I love checking for new pictures. The pictures are fabulous! Some make me tear up, some make me laugh, while others cause the infamous "awwwwwwww." I have only one more thing to say............MORE PICTURES PLEASE!!!


----------



## myky11 (Jan 8, 2015)

Like shetland said, checking for new pictures is so much fun. I also enjoy seeing my little baby in there. :grin:


----------



## ellarose (Dec 5, 2014)

I entered! It took three+ hours to make, but I love it! This is a bonus image, not the one I am using as the entry. Gus even has a tip jar filled with mealies!


----------



## LarryT (May 12, 2009)

73 have entered so far! You have two more days to get your photo entered. Check out what we have so far. 
http://www.carolinastormhedgehogs.com/2015-summer-contest.html


----------



## LarryT (May 12, 2009)

The polls have opened!

Please vote for all your favorites when voting, you can vote for as many photos as you'd like but you can only vote this one time.

The poll sets the Top 25, after the Top 25 has been set a panel of five judges will choose their favorites in order and their scorecards will be added up to determine the winners. No prizes will be given for winning the poll. For those that don't make the Top 25 there is still a chance to win, three photos will be chosen as Honorable Mention winners.

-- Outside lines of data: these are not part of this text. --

(** Every call [to] makes is for a resolved element and carries the
    descriptor with a delay put in. *)
Lemma to_forEach_calls vars elements : forall k el v',
  (el, v') ∈ to_forEach vars k elements ->
  Some el ∈ elements /\
  exists index d, v' = with_delay vars d /\
    d = or_default (v_delay vars) 0
        + (if truthy (v_stagger vars)
           then inject_Z (Z.of_nat index) * if_defined (v_stagger vars) 0
           else 0).
Proof.
  induction elements as [|[e|] rest IH]; intros k el v' Hin; simpl in Hin.
  - inversion Hin.
  - apply elem_of_cons in Hin as [Heq | Hin].
    + injection Heq as -> ->. split; [left|]. eauto.
    + destruct (IH _ _ _ Hin) as [Hel Hd]. split; [right; exact Hel | exact Hd].
  - destruct (IH _ _ _ Hin) as [Hel Hd]. split; [right; exact Hel | exact Hd].
Qed.

Lemma to_calls qsa tgt vars el v' :
  (el, v') ∈ to qsa tgt vars ->
  (el, v') ∈ to_forEach vars 0 (resolve_target qsa tgt).
Proof.
  unfold to. destruct (Nat.eqb (length (resolve_target qsa tgt)) 0); [|auto].
  intros Hin. inversion Hin.
Qed.

(** X10.  [to] makes one call of [_animateSingle] per element of the
    resolved target that is not an empty slot, and none at all for a target
    that resolves to nothing or is of no known kind.  Each call gets the
    caller's descriptor with nothing but the delay replaced. *)
Theorem to_hands_descriptor_on qsa tgt vars :
  length (to qsa tgt vars) = length (omap id (resolve_target qsa tgt)) /\
  to qsa OtherTarget vars = [] /\
  (forall el v', (el, v') ∈ to qsa tgt vars ->
     Some el ∈ resolve_target qsa tgt /\
     is_Some (v_delay v') /\
     v_x v' = v_x vars /\ v_y v' = v_y vars /\
     v_opacity v' = v_opacity vars /\ v_scale v' = v_scale vars /\
     v_rotate v' = v_rotate vars /\ v_duration v' = v_duration vars /\
     v_stagger v' = v_stagger vars /\ v_ease v' = v_ease vars /\
     v_onComplete v' = v_onComplete vars).
Proof.
  split; [|split; [reflexivity|]].
  - unfold to. destruct (resolve_target qsa tgt) as [|a rest] eqn:E.
    + reflexivity.
    + cbn [length Nat.eqb]. rewrite <- (to_forEach_order vars (a :: rest) 0).
      symmetry. apply length_map.
  - intros el v' Hin. apply to_calls in Hin.
    destruct (to_forEach_calls _ _ _ _ _ Hin) as (Hel & index & d & -> & _).
    split; [exact Hel|]. cbn. repeat split; eauto.
Qed.
Definition set_mSeqSlot (x : SizeType) (r : Request) : Request :=
  {| mRequestId := mRequestId r; mPromptLen := mPromptLen r;
     mMaxNewTokens := mMaxNewTokens r;
     mSamplingConfig := mSamplingConfig r; mState := mState r;
     mIsStreaming := mIsStreaming r; mEndId := mEndId r; mPadId := mPadId r;
     mSeqSlot := x; mOrigPromptLen := mOrigPromptLen r;
     mTokens := mTokens r; mMaxSentTokenPos := mMaxSentTokenPos r;
     mEmbeddingBias := mEmbeddingBias r; mBadWordsList := mBadWordsList r;
     mStopWordsList := mStopWordsList r;
     mPromptEmbeddingTable := mPromptEmbeddingTable r;
     mPromptVocabSize := mPromptVocabSize r; mLoraWeights := mLoraWeights r;
     mLoraConfig := mLoraConfig r; mReturnLogProbs := mReturnLogProbs r;
     mContextChunkSize := mContextChunkSize r;
     mContextCurrentPosition := mContextCurrentPosition r;
     mLogProbs := mLogProbs r; mCumLogProbs := mCumLogProbs r;
     mDraftTokens := mDraftTokens r; mDraftLogits := mDraftLogits r;
     mContextLogits := mContextLogits r;
     mContextLogitsHost := mContextLogitsHost r;
     mGenerationLogits := mGenerationLogits r;
     mGenerationLogitsHost := mGenerationLogitsHost r;
     mGenerationLogitsFragments := mGenerationLogitsFragments r |}.

Definition set_mTokens (x : BeamTokens) (r : Request) : Request :=
  {| mRequestId := mRequestId r; mPromptLen := mPromptLen r;
     mMaxNewTokens := mMaxNewTokens r;
     mSamplingConfig := mSamplingConfig r; mState := mState r;
     mIsStreaming := mIsStreaming r; mEndId := mEndId r; mPadId := mPadId r;
     mSeqSlot := mSeqSlot r; mOrigPromptLen := mOrigPromptLen r;
     mTokens := x; mMaxSentTokenPos := mMaxSentTokenPos r;
     mEmbeddingBias := mEmbeddingBias r; mBadWordsList := mBadWordsList r;
     mStopWordsList := mStopWordsList r;
     mPromptEmbeddingTable := mPromptEmbeddingTable r;
     mPromptVocabSize := mPromptVocabSize r; mLoraWeights := mLoraWeights r;
     mLoraConfig := mLoraConfig r; mReturnLogProbs := mReturnLogProbs r;
     mContextChunkSize := mContextChunkSize r;
     mContextCurrentPosition := mContextCurrentPosition r;
     mLogProbs := mLogProbs r; mCumLogProbs := mCumLogProbs r;
     mDraftTokens := mDraftTokens r; mDraftLogits := mDraftLogits r;
     mContextLogits := mContextLogits r;
     mContextLogitsHost := mContextLogitsHost r;
     mGenerationLogits := mGenerationLogits r;
     mGenerationLogitsHost := mGenerationLogitsHost r;
     mGenerationLogitsFragments := mGenerationLogitsFragments r |}.
(** The loop started at vertex number [i] on arrays whose first [i]
    blocks are filled and whose remaining blocks are still zero. *)
Lemma fill_loop_layout (has_tex has_tex1 has_col : bool) (todo : list Vertex) :
  (has_tex1 = true -> has_tex = true) ->
  Forall (fun v => (has_tex = true -> is_Some (uvs v !! 0))
                   /\ (has_tex1 = true -> is_Some (uvs v !! 1))) todo ->
  forall (i : nat) (pv pn pt0 pt1 pc : list float),
    length pv = i * 3 -> length pn = i * 3 ->
    length pt0 = i * 2 -> length pt1 = i * 2 -> length pc = i * 3 ->
    fill_loop has_tex has_tex1 has_col i todo
      {| vdata := pv ++ replicate (length todo * 3) 0%float;
         ndata := pn ++ replicate (length todo * 3) 0%float;
         t0data := if has_tex then pt0 ++ replicate (length todo * 2) 0%float else [];
         t1data := if has_tex1 then pt1 ++ replicate (length todo * 2) 0%float else [];
         cdata := if has_col then pc ++ replicate (length todo * 3) 0%float else [] |}
    = Some
        {| vdata := pv ++ flat_map (fun v => vec3_values (co v)) todo;
           ndata := pn ++ flat_map (fun v => vec3_values (normal v)) todo;
           t0data := if has_tex then pt0 ++ flat_map (uv_values 0) todo else [];
           t1data := if has_tex1 then pt1 ++ flat_map (uv_values 1) todo else [];
           cdata := if has_col then pc ++ flat_map (fun v => vec3_values (col v)) todo
                    else [] |}.
Proof.
  intros Himp Hall.
  destruct has_tex, has_tex1, has_col;
    try (specialize (Himp eq_refl); discriminate).
  all: induction Hall as [|vtx todo [Hu0 Hu1] Hall IH];
    intros i pv pn pt0 pt1 pc Hpv Hpn Hpt0 Hpt1 Hpc;
    [simpl; rewrite ?app_nil_r; reflexivity|].
  all: cbn [fill_loop length flat_map]; unfold fill_vertex;
    cbn [vdata ndata t0data t1data cdata];
    change (S (length todo) * 3) with (3 + length todo * 3);
    change (S (length todo) * 2) with (2 + length todo * 2);
    cbn [replicate Nat.add];
    rewrite (store3_block pv) by exact Hpv;
    rewrite (store3_block pn) by exact Hpn; cbn [mbind option_bind].
  all: try (destruct (Hu0 eq_refl) as [uv0 Huv0];
            assert (Hv0 : uv_values 0 vtx
                          = [fst uv0; PrimFloat.sub 1%float (snd uv0)])
              by (unfold uv_values; rewrite Huv0; reflexivity);
            rewrite Huv0, Hv0; cbn [mbind option_bind];
            rewrite (store_uv_block pt0) by exact Hpt0; cbn [mbind option_bind]).
  all: try (destruct (Hu1 eq_refl) as [uv1 Huv1];
            assert (Hv1 : uv_values 1 vtx
                          = [fst uv1; PrimFloat.sub 1%float (snd uv1)])
              by (unfold uv_values; rewrite Huv1; reflexivity);
            rewrite Huv1, Hv1; cbn [mbind option_bind];
            rewrite (store_uv_block pt1) by exact Hpt1; cbn [mbind option_bind]).
  all: try (rewrite (store3_block pc) by exact Hpc); cbn [mbind option_bind fst snd].
  all: rewrite ?app_assoc.
  all: (eapply eq_trans;
        [eapply (IH (S i));
         lazymatch goal with
         | |- length ?l = _ =>
             tryif is_evar l then exact (length_replicate _ 0%float)
             else (rewrite length_app, ?vec3_values_length; simpl; lia)
         end|]).
  all: rewrite <- ?app_assoc; reflexivity.
Qed.

(** X24. The vertex arrays of the fast path. With one UV per layer on
    every vertex, the array loop never writes out of range, and each array
    it fills is the concatenation, in vertex order, of the vertices'
    values: three floats for a position, a normal or a colour, two for a
    UV, the second being [1.0 - v]. Arrays whose flag is off stay empty. *)
Theorem export_mesh_fast_arrays_layout (export_uvs export_vcols : bool)
    (num_uv_layers num_colors : nat) (vert_list : list Vertex) :
  Forall (fun v => length (uvs v) = num_uv_layers) vert_list ->
  let has_tex := export_uvs && (0 <? num_uv_layers) in
  let has_tex1 := has_tex && (1 <? num_uv_layers) in
  let has_col := export_vcols && (0 <? num_colors) in
  export_mesh_fast_arrays export_uvs export_vcols num_uv_layers num_colors vert_list
  = Some {| vdata := flat_map (fun v => vec3_values (co v)) vert_list;
            ndata := flat_map (fun v => vec3_values (normal v)) vert_list;
            t0data := if has_tex then flat_map (uv_values 0) vert_list else [];
            t1data := if has_tex1 then flat_map (uv_values 1) vert_list else [];
            cdata := if has_col
                     then flat_map (fun v => vec3_values (col v)) vert_list
                     else [] |}.
Proof.
  intros Hall has_tex has_tex1 has_col. unfold export_mesh_fast_arrays.
  fold has_tex. fold has_tex1. fold has_col.
  apply (fill_loop_layout has_tex has_tex1 has_col vert_list) with
    (i := 0) (pv := []) (pn := []) (pt0 := []) (pt1 := []) (pc := []);
    try reflexivity.
  - unfold has_tex1. intros H. apply andb_true_iff in H as [H _]. exact H.
  - eapply Forall_impl; [exact Hall|]. intros v Hv. simpl in Hv. split.
    + unfold has_tex. intros H. apply andb_true_iff in H as [_ H].
      apply Nat.ltb_lt in H. apply lookup_lt_is_Some_2. lia.
    + unfold has_tex1. intros H. apply andb_true_iff in H as [_ H].
      apply Nat.ltb_lt in H. apply lookup_lt_is_Some_2. lia.
Qed.

End FastLayoutFacts.
Lemma delete_user_then_get_witness :
  exists db',
    delete_user 1 sample_users root_user = (db', Returns tt)
    /\ get_user 1 db' = HTTPException HTTP_404_NOT_FOUND (not_found 1)
    /\ (forall other, other <> 1 -> get_user other db' = get_user other sample_users)
    /\ delete_user 1 db' root_user
       = (db', HTTPException HTTP_404_NOT_FOUND (not_found 1)).
Proof.
  apply (delete_user_then_get 1 sample_users root_user); [reflexivity|].
  by exists alice.
Defined.

(** X23.  Of two activation requests on the same account, the later one decides:
    what [activate_user] stored is overwritten by a [deactivate_user] that
    follows, and the other way round. *)
Theorem activation_last_write_wins :
  forall (user_id t1 t2 : Z) (db : gmap Z User) (current_user : User),
    fst (deactivate_user user_id (fst (activate_user user_id db current_user t1))
           current_user t2)
    = fst (deactivate_user user_id db current_user t2)
    /\ fst (activate_user user_id (fst (deactivate_user user_id db current_user t1))
              current_user t2)
       = fst (activate_user user_id db current_user t2).
Proof.
  intros user_id t1 t2 db cu. unfold activate_user, deactivate_user.
  destruct (decide (role cu = ADMIN)) as [Hr|Hr].
  - rewrite get_current_admin_admits by exact Hr.
    destruct (db !! user_id) as [user|] eqn:E; cbn [fst].
    + rewrite !lookup_insert_eq, !insert_insert_eq. by split.
    + rewrite !E. by split.
  - rewrite get_current_admin_refuses by exact Hr. by split.
Qed.
(** C2.  For every object node of a rule that has a property [var]: the
    var test adds the property's value to the key set when it is a string,
    adds the first element when the value is an array whose first element
    is a string, and leaves the key set as it is for any other value; a
    path recorded that way is in the result of [getRequiredKeys]. *)
Theorem var_property_recorded (rule : Json) (fields : list (string * Json)) (value : Json) :
  node_of rule (JObj fields) ->
  lookup "var" fields = Some value ->
  (forall keys,
      record_var (VJson (JObj fields)) keys =
      Normal (match value with
              | JStr path => set_add path keys
              | JArr (JStr path :: _) => set_add path keys
              | _ => keys
              end)) /\
  (forall path,
      value = JStr path \/ (exists rest, value = JArr (JStr path :: rest)) ->
      exists result, getRequiredKeys rule = Normal result /\ In path result).
Proof.
  intros Hnode Hvar. split.
  - intros keys. rewrite record_var_spec. unfold var_path. rewrite Hvar.
    destruct value as [ | | b | n | s | [|[ | | b | n | s | items | fs] rest] | fs];
      reflexivity.
  - intros path Hpath. apply getRequiredKeys_In.
    apply (recorded_node_of _ _ Hnode). apply var_path_recorded.
    unfold var_path. rewrite Hvar.
    destruct Hpath as [-> | [rest ->]]; now left.
Qed.

(** C3.  [canExecuteRule] returns true when [getRequiredKeys] is empty,
    whatever the data; in general it returns true exactly when every
    required path passes [hasKey], and false exactly when some path fails
    it, a failing path deciding the result whatever comes after it. *)
Theorem canExecuteRule_all_paths (rule data : Json) :
  exists keys,
    getRequiredKeys rule = Normal keys /\
    (keys = [] -> canExecuteRule rule data = Normal true) /\
    (canExecuteRule rule data = Normal true <->
     forall p, In p keys -> hasKey data p = Normal true) /\
    (canExecuteRule rule data = Normal false <->
     exists p, In p keys /\ hasKey data p = Normal false) /\
    (forall p rest,
        hasKey data p = Normal false ->
        canExecuteRule_loop data (p :: rest) = Normal false).
Proof.
  exists (dedup (recorded rule)). split; [apply getRequiredKeys_spec|].
  rewrite canExecuteRule_unfold.
  destruct (canExecuteRule_loop_spec data (dedup (recorded rule)))
    as (b & Hloop & Htrue & Hfalse).
  rewrite Hloop. repeat split.
  - intros Hnil. rewrite Hnil in Hloop. cbn in Hloop. now symmetry.
  - intros [= ->]. now apply Htrue.
  - intros H. f_equal. now apply Htrue.
  - intros [= ->]. now apply Hfalse.
  - intros H. f_equal. now apply Hfalse.
  - intros p rest Hp. cbn [canExecuteRule_loop]. rewrite Hp. reflexivity.
Qed.

(** Leaving the call stack aside, [getRequiredKeys] and [canExecuteRule]
    return a result for every rule and every data value: no operator is
    applied to an operand on which it throws. *)
Theorem analysis_and_validation_total (rule data : Json) :
  (exists keys, getRequiredKeys rule = Normal keys) /\
  (exists b, canExecuteRule rule data = Normal b).
Proof.
  split.
  - eexists. apply getRequiredKeys_spec.
  - rewrite canExecuteRule_unfold.
    destruct (canExecuteRule_loop_spec data (dedup (recorded rule))) as (b & Hloop & _).
    now exists b.
Qed.
(** * aw-server: the REST resources of [aw_server/api.py]

    A shallow embedding of the Flask-RESTful resources of the activity
    watch server and of the event store they call, with the properties of
    the heartbeat, event, bucket and session endpoints.

    Python values are embedded as follows.
    - [datetime] and [timedelta] are integers (microseconds), type [Z].
    - module-level dictionaries ([heartbeats], [SessionManager._sessions],
      [app.db]) are finite maps [gmap string _]; together they form the
      [Server] state, threaded through every handler.
    - a handler is a state transformer that may raise: [Handler A].
    - [os.urandom] and [datetime.now()] are inputs of the handlers that
      call them.
    - a request reaches a method the way Flask calls it: with the URL
      variable of the route as a keyword argument ([handle]).
    - the datastore behind [app.db] is not among the sources; it is
      modelled from the specification, section by section. *)

From Stdlib Require Import ZArith Ascii String List Sorted Permutation Lia.
From Stdlib.Strings Require Import Byte.
From stdpp Require Import gmap strings list sorting.

Local Open Scope Z_scope.

(** ** Values *)

Abbreviation datetime := Z (only parsing).
Abbreviation timedelta := Z (only parsing).

(** A JSON scalar, as [request.get_json()] decodes it. *)
Inductive Scalar : Type :=
  | SNone
  | SBool (b : bool)
  | SInt (z : Z)
  | SStr (s : string).

(** An event: a JSON object with an optional id, a timestamp, a duration
    and a mapping of string keys to scalars. *)
Record Event : Type := mkEvent {
  event_id : option nat;
  timestamp : datetime;
  duration : timedelta;
  data : gmap string Scalar
}.

(** The decoded body of a request, by the cases [isinstance] tells apart in
    the handlers: a [dict], a [list], anything else.  The model covers the
    bodies whose [dict]s are events: a [dict] is read as the event it is
    passed to the store as, and so are the elements of a [list]; the
    handlers themselves pass on whatever the body holds. *)
Inductive Json : Type :=
  | JDict (e : Event)
  | JList (es : list Event)
  | JScalar (v : Scalar).

(** Flask's ambient [request], for a request whose body Flask could
    decode: the value [request.get_json()] returns and the query
    arguments.  A body that cannot be decoded makes [request.get_json()]
    raise inside Flask; such requests are outside this model. *)
Record Request : Type := mkRequest {
  get_json : Json;
  args : gmap string Z
}.

(** What a handler returns: a body ([None], [{}], a string, the
    dictionary [{"session_key": k}], a bucket's metadata, the text of
    [t.isoformat()], a list of events) and, where the handler gives one, a
    status code. *)
Inductive Body : Type :=
  | BNone
  | BEmpty
  | BText (s : string)
  | BSessionKey (k : string)
  | BMetadata (bucket type : string)
  | BIsoformat (t : datetime)
  | BEvents (es : list Event).

Record Response : Type := mkResponse {
  body : Body;
  status : option nat
}.

(** Flask-RESTful answers 200 when the handler returns a body alone. *)
Definition http_status (r : Response) : nat := default 200%nat (status r).

(** ** binascii.hexlify *)

Module binascii.

Definition hexdigits : list ascii := list_ascii_of_string "0123456789abcdef".

Definition hex_digit (n : nat) : ascii := nth n hexdigits "0"%char.

Definition hexlify_byte (b : byte) : list ascii :=
  let n := N.to_nat (Byte.to_N b) in
  [hex_digit (n / 16); hex_digit (n mod 16)].
(** * decompress-roundtripper: a shallow embedding of [roundtripper.go]

  The development follows the Go source top-down: the pieces of the Go
  standard library that [RoundTrip] calls ([strings], [net/http] headers,
  [compress/flate], [compress/gzip]) come first, then the types of the
  package ([RoundTripper], [ErrUnsupportedEncoding], [cascadeReadCloser]),
  then [RoundTrip] itself, and last the theorems. *)

From Stdlib Require Import NArith ZArith Ascii String List Bool Lia.
From Stdlib Require Import Strings.Byte DecimalString.
From stdpp Require Import base option gmap strings.
Import ListNotations.

Local Open Scope string_scope.
Local Open Scope list_scope.

Abbreviation bytes := (list Byte.byte).

(** ** Package [strings] *)

Module strings.

Fixpoint HasPrefix (s prefix : string) : bool :=
  match prefix, s with
  | EmptyString, _ => true
  | String a p, String b s' => Ascii.eqb a b && HasPrefix s' p
  | String _ _, EmptyString => false
  end.

(** [genSplit s sep 0 (-1)]: cut [s] at every non-overlapping occurrence
    of [sep], scanning from the left.  [skip] counts the bytes of an
    occurrence that are still to be dropped, [cur] is the piece being
    collected, last byte first. *)
Fixpoint genSplit (sep s : string) (skip : nat) (cur : string) : list string :=
  match s with
  | EmptyString => [String.rev cur]
  | String c s' =>
      match skip with
      | S k => genSplit sep s' k cur
      | O =>
          if HasPrefix s sep
          then String.rev cur :: genSplit sep s' (String.length sep - 1) EmptyString
          else genSplit sep s' O (String c cur)
      end
  end.
(** * ccloom: recording session coordinator and recordings catalog

    A shallow embedding of [src/App.tsx] (the variant with the recordings
    list): the filename generator, the catalog scan [loadRecordings], the
    persistence routine [saveRecording] and the recording handlers, together
    with the slice of the host platform they rely on (ECMAScript dates and
    strings, the File System Access listing, the MediaRecorder callbacks). *)

From Stdlib Require Import ZArith Lia List String Ascii Bool.
From Stdlib Require Import Sorting.Sorted Sorting.Permutation.
From stdpp Require Import gmap strings pretty.
Import ListNotations.

(* ===================================================================== *)
(** ** ECMAScript time values (ECMA-262, "Date Objects")                  *)
(* ===================================================================== *)

(** A [Date] is its time value: milliseconds since 1970-01-01T00:00:00Z.
    Floor division and the non-negative remainder of ECMA-262 are [Z.div]
    and [Z.modulo] at the positive divisors used here. *)
Module JSDate.
Local Open Scope Z_scope.

Definition msPerSecond : Z := 1000.
Definition msPerMinute : Z := 60000.
Definition msPerHour : Z := 3600000.
Definition msPerDay : Z := 86400000.

Definition Day (t : Z) : Z := t / msPerDay.
Definition TimeWithinDay (t : Z) : Z := t mod msPerDay.
(** The second loop. *)
Lemma match_loop p rest :
  forall w c F base cs w',
    self w !! "conditional_df" = Some (PyFrame c) ->
    heap w !! c = Some F ->
    NoDup (labels F) ->
    rows F = (fun lr => (lr.1, <["met_specs" := Bool (check_fold cs lr.2 true)]> lr.2))
               <$> base ->
    for_each rest (match_body p) w = (Ok tt, w') ->
    exists F',
      w' = World (<[c := F']> (heap w)) (self w)
      /\ rows F' = (fun lr =>
                      (lr.1, <["met_specs" :=
                                 Bool (check_fold (cs ++ (rest ≫= checks p)) lr.2 true)]>
                               lr.2)) <$> base
      /\ Forall finite_literal rest
      /\ (forall x, x ∈ columns F -> x ∈ columns F').
Proof.
  induction rest as [|cond rest IH]; intros w c F base cs w' Hc Hh Hnd Hrows H.
  - injection H as <-. exists F. destruct w as [h s]. simpl in *.
    rewrite insert_id by done. split; [done|]. by rewrite app_nil_r.
  - cbn [for_each] in H. apply bind_inv_ok in H as ([] & w1 & Hbody & H).
    destruct (match_body_rows p cond w c F base cs w1 Hc Hh Hnd Hrows Hbody)
      as (F1 & -> & Hnd1 & Hr1 & Hfin & Hcol1).
    destruct (IH (World (<[c := F1]> (heap w)) (self w)) c F1 base
                (cs ++ checks p cond) w') as (F2 & -> & Hr2 & Hfins & Hcol2);
      [done|apply lookup_insert_eq|done|done|done|].
    exists F2. simpl. rewrite insert_insert_eq. split; [done|].
    rewrite Hr2. simpl. rewrite <- app_assoc. split; [done|].
    split; [by constructor|auto].
Qed.

Lemma xgt_not_nan x y a : xgtb (xdiv x y) a = true -> y <> NaN.
Proof. intros H ->. by destruct x, a. Qed.

Lemma rescaled_W v t r : rescaled v t r !! "W" = Some (Num (new_width v t r)).
Proof.
  unfold rescaled. simpl. rewrite !lookup_insert_ne by done.
  apply lookup_insert_eq.
Qed.




Lemma rescaled_other v t r c :
  c ∉ ["rout"; "cgg"; "gm"; "gmb"; "id"; "condition"; "W"] ->
  rescaled v t r !! c = r !! c.
Proof.
  intros H. unfold rescaled. simpl.
  rewrite !lookup_insert_ne; [done|..]; intros <-; apply H;
    repeat first [by apply list_elem_of_here | apply list_elem_of_further].
Qed.

Lemma contributions_kept a b Fm parsed :
  Forall (fun k : string * xnum * (nat * gmap string cell) =>
            keeps a b k.1.1 k.1.2 k.2.2 = true /\ k.2 ∈ rows Fm
            /\ exists op tok, (k.1.1, op, tok) ∈ parsed
                              /\ py_float tok = Some k.1.2
                              /\ resizable k.1.1)
         (contributions a b Fm parsed).
Proof.
  apply Forall_forall. intros [[v t] lr] Hin. unfold contributions in Hin.
  apply list_elem_of_bind in Hin as ([[v' op] tok] & Hin & Hcond).
  destruct (in_list v' _) eqn:Ev; [|by apply elem_of_nil in Hin].
  destruct (py_float tok) as [t'|] eqn:Et; [|by apply elem_of_nil in Hin].
  apply list_elem_of_fmap in Hin as (lr' & [= -> -> ->] & Hin).
  apply list_elem_of_filter in Hin as [Hk Hin]. simpl.
  split; [done|]. split; [done|]. exists op, tok.
  split; [done|]. split; [done|]. by apply resizable_in_list.
Qed.

Lemma Forall2_and_r {A B} (R : A -> B -> Prop) (P : B -> Prop) l k :
  Forall2 R l k -> Forall P k -> Forall2 (fun x y => R x y /\ P y) l k.
Proof.
  intros H. induction H as [|x y l k Hxy _ IH]; intros HP; [constructor|].
  apply Forall_cons in HP as [Hy HP]. constructor; [done|]. by apply IH.
Qed.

http://www.carolinastormhedgehogs.com/2015-summer-contest.html


----------



## MomLady (Aug 14, 2010)

OMG They are all really great. I want to vote for all of them!


----------



## nuttylover (Jun 5, 2015)

Hope you support my hedgie!  He is number 69.


----------



## gracefulchaos01 (Mar 19, 2014)

Every entry this year is amazing! Congratulations to all the entries for such sweet shots.


----------



## fishhead (Nov 18, 2013)

There are a ton of great ones, thanks for doing this LarryT! We enjoyed making the surfing hedgehog photos, and we love seeing all the great entries, so many cute hedgies.


----------



## LarryT (May 12, 2009)

The winners have been posted! Many thanks to all that entered,voted and judged. Hedge-o-ween is right around the corner!

http://www.carolinastormhedgehogs.com/2015-summer-contest.html


----------